Em 2024, mais um orgulho: Miguel Moreira, ex-aluno de Aldeni, levou uma medalha de bronze na Genius Olympiad, em Nova Iorque. O jovem apresentou o projeto “Mauritia”, que propunha a limpeza de rios e lagos da Amazônia com sementes de moringa oleifera. Hoje Miguel estuda no Instituto Federal do Amapá, mas ainda é orientado pelo professor Aldeni.
“Temos bastantes comunidades ribeirinhas e urbanas que sofrem com a questão da água contaminada. A exemplo disso, é nosso próprio canal aberto em Macapá que é despejado no Rio Amazonas, pensei na ideia para limpar essa água e para que ela possa ser utilizada. Deu certo e estou levando o projeto para o mundo e ganhando vários prêmios com a orientação do professor que é um amigo e incentivador”, compartilha Miguel.
Outra jovem inspirada pela atuação empolgante de Aldeni é Ana Clara Rodrigues, que desenvolveu um adubo sustentável a partir de carcaças de caranguejo. O produto tem aplicações em culturas como hortaliças e no plantio de soja. O projeto foi testado e validado com sucesso pela Embrapa Amapá.
“Desde criança sempre tive interesse em ciência e inovação. Conhecer o professor me dez acreditar que é possível eu chegar onde eu quiser. O meu projeto surgiu depois que eu vi que dão muitos destinos para restos de açaí e camarão, mas e o caranguejo que 80% dele é descartado? Então decidi fazer um estudo que reutilize o caranguejo de feiras ou restaurantes, trituramos e misturamos com outros materiais. Vira uma farinha não comestível. Serve para adubação, em porcentagem certas pode funcionar para hortaliças, soja, cana-de-açúcar e laranja. Fizemos vários testes pela Embrapa, e deu certo”, diz Ana, que também foi aluna dele durante sua passagem pela Escola Santina Rioli. Ela agora estuda na E.E Dr. Alexandre Vaz Tavares.
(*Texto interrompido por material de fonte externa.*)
Definition refresh (refresh_token : string) : M TokenPair :=
  decoded ← decode_token refresh_token;
  payload ← of_option decoded (EAccount InvalidRefreshTokenError);
  _ ← raise_if (negb (String.eqb (cl_type payload) REFRESH)) (EAccount InvalidRefreshTokenError);
  found ← get_refresh_token_by_jti (cl_jti payload);
  stored ← of_option found (EAccount InvalidRefreshTokenError);
  t ← now;
  replay ← (if rf_revoked stored then
              benign ← _is_benign_replay stored t;
              if benign : bool then mret true
              else
                _ ← revoke_family (rf_family_id stored);
                _ ← commit;
                raise (EAccount InvalidRefreshTokenError)
            else mret false);
  _ ← raise_if (rf_expires_at stored <? t) (EAccount InvalidRefreshTokenError);
  user ← get_user_by_id (rf_user_id stored);
  _ ← raise_if (match user with Some u => negb (u_is_active u) | None => true end) (EAccount InvalidRefreshTokenError);
  _ ← (if replay : bool then
         stored' ← record_grace_replay stored;
         audit_log (Some (rf_user_id stored)) "auth.refresh_replay_accepted" "refresh_token" (Some (rf_jti stored))
           (JObj [("family_id", JStr (rf_family_id stored)); ("replays", JInt (rf_grace_replays stored'))])
       else rotate_refresh_token stored t);
  continue_family (cl_sub payload) stored.

Definition logout (refresh_token : string) : M unit :=
  decoded ← decode_token refresh_token;
  match decoded with
  | None => mret tt
  | Some payload =>
      match cl_jti payload with
      | None => mret tt
      | Some jti =>
          stored ← get_refresh_token_by_jti (Some jti);
          match stored with
          | Some r => if rf_revoked r then mret tt else revoke_refresh_token r
          | None => mret tt
          end
      end
  end.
Esses são apenas alguns exemplos dos projetos inovadores que o professor orientou ao longo dos anos. No ano passado, ele descobriu ser autista nível 1 e, mais do que nunca, acredita que o potencial científico e inovador existe em todos nós.
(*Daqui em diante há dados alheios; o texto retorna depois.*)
Lemma guar_update_user_endpoint a b c : guar step (update_user_endpoint a b c).
Proof. unfold update_user_endpoint. solve_guar. Qed.
Lemma guar_deactivate_user_endpoint a b : guar step (deactivate_user_endpoint a b).
Proof. unfold deactivate_user_endpoint, deactivate_user, get_user_by_id. solve_guar. Qed.
Lemma guar_list_roles_endpoint c : guar step (list_roles_endpoint c).
Proof. unfold list_roles_endpoint, list_roles, list_role_rows. solve_guar. Qed.
Lemma guar_create_role_endpoint a b c d : guar step (create_role_endpoint a b c d).
Proof. unfold create_role_endpoint, create_role, name_taken. cbv zeta. solve_guar. Qed.
Lemma guar_update_role_endpoint a b c d e : guar step (update_role_endpoint a b c d e).
Proof. unfold update_role_endpoint, update_role, get_role, get_role_row, name_taken. solve_guar. Qed.
Lemma guar_delete_role_endpoint a b : guar step (delete_role_endpoint a b).
Proof. unfold delete_role_endpoint, delete_role, get_role, get_role_row, count_assignments. solve_guar. Qed.
Lemma guar_assign_role_endpoint a b c : guar step (assign_role_endpoint a b c).
Proof. unfold assign_role_endpoint, assign_role, get_role, get_role_row, get_active_admin, set_assignment. cbv zeta. solve_guar. Qed.
End roles_sound.
#[export] Hint Resolve guar_require_permission guar_update_user_endpoint guar_deactivate_user_endpoint guar_list_roles_endpoint
  guar_create_role_endpoint guar_update_role_endpoint guar_delete_role_endpoint guar_assign_role_endpoint : guar.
Ele segue incentivando seus alunos. Esta semana esteve à frente da equipe “A Ciência Que Eu Faço”, que participou da 21ª Semana Nacional de Ciência e Tecnologia no Amapá, realizada no Aeroporto Internacional de Macapá.
O evento anual é uma celebração da inovação, com debates, trocas de ideias e apresentações de projetos tecnológicos e resolutivos. Este ano, o tema foi “Biomas do Brasil: diversidade, saberes e tecnologias sociais”. Aldeni continua firme na missão.
“Precisamos dar voz aos alunos e suas comunidades. A ciência nos dá soluções sustentáveis para os problemas que encontramos. Sinto uma enorme satisfação ao olhar para trás e ver que estamos deixando um legado. E continuarei incentivando”.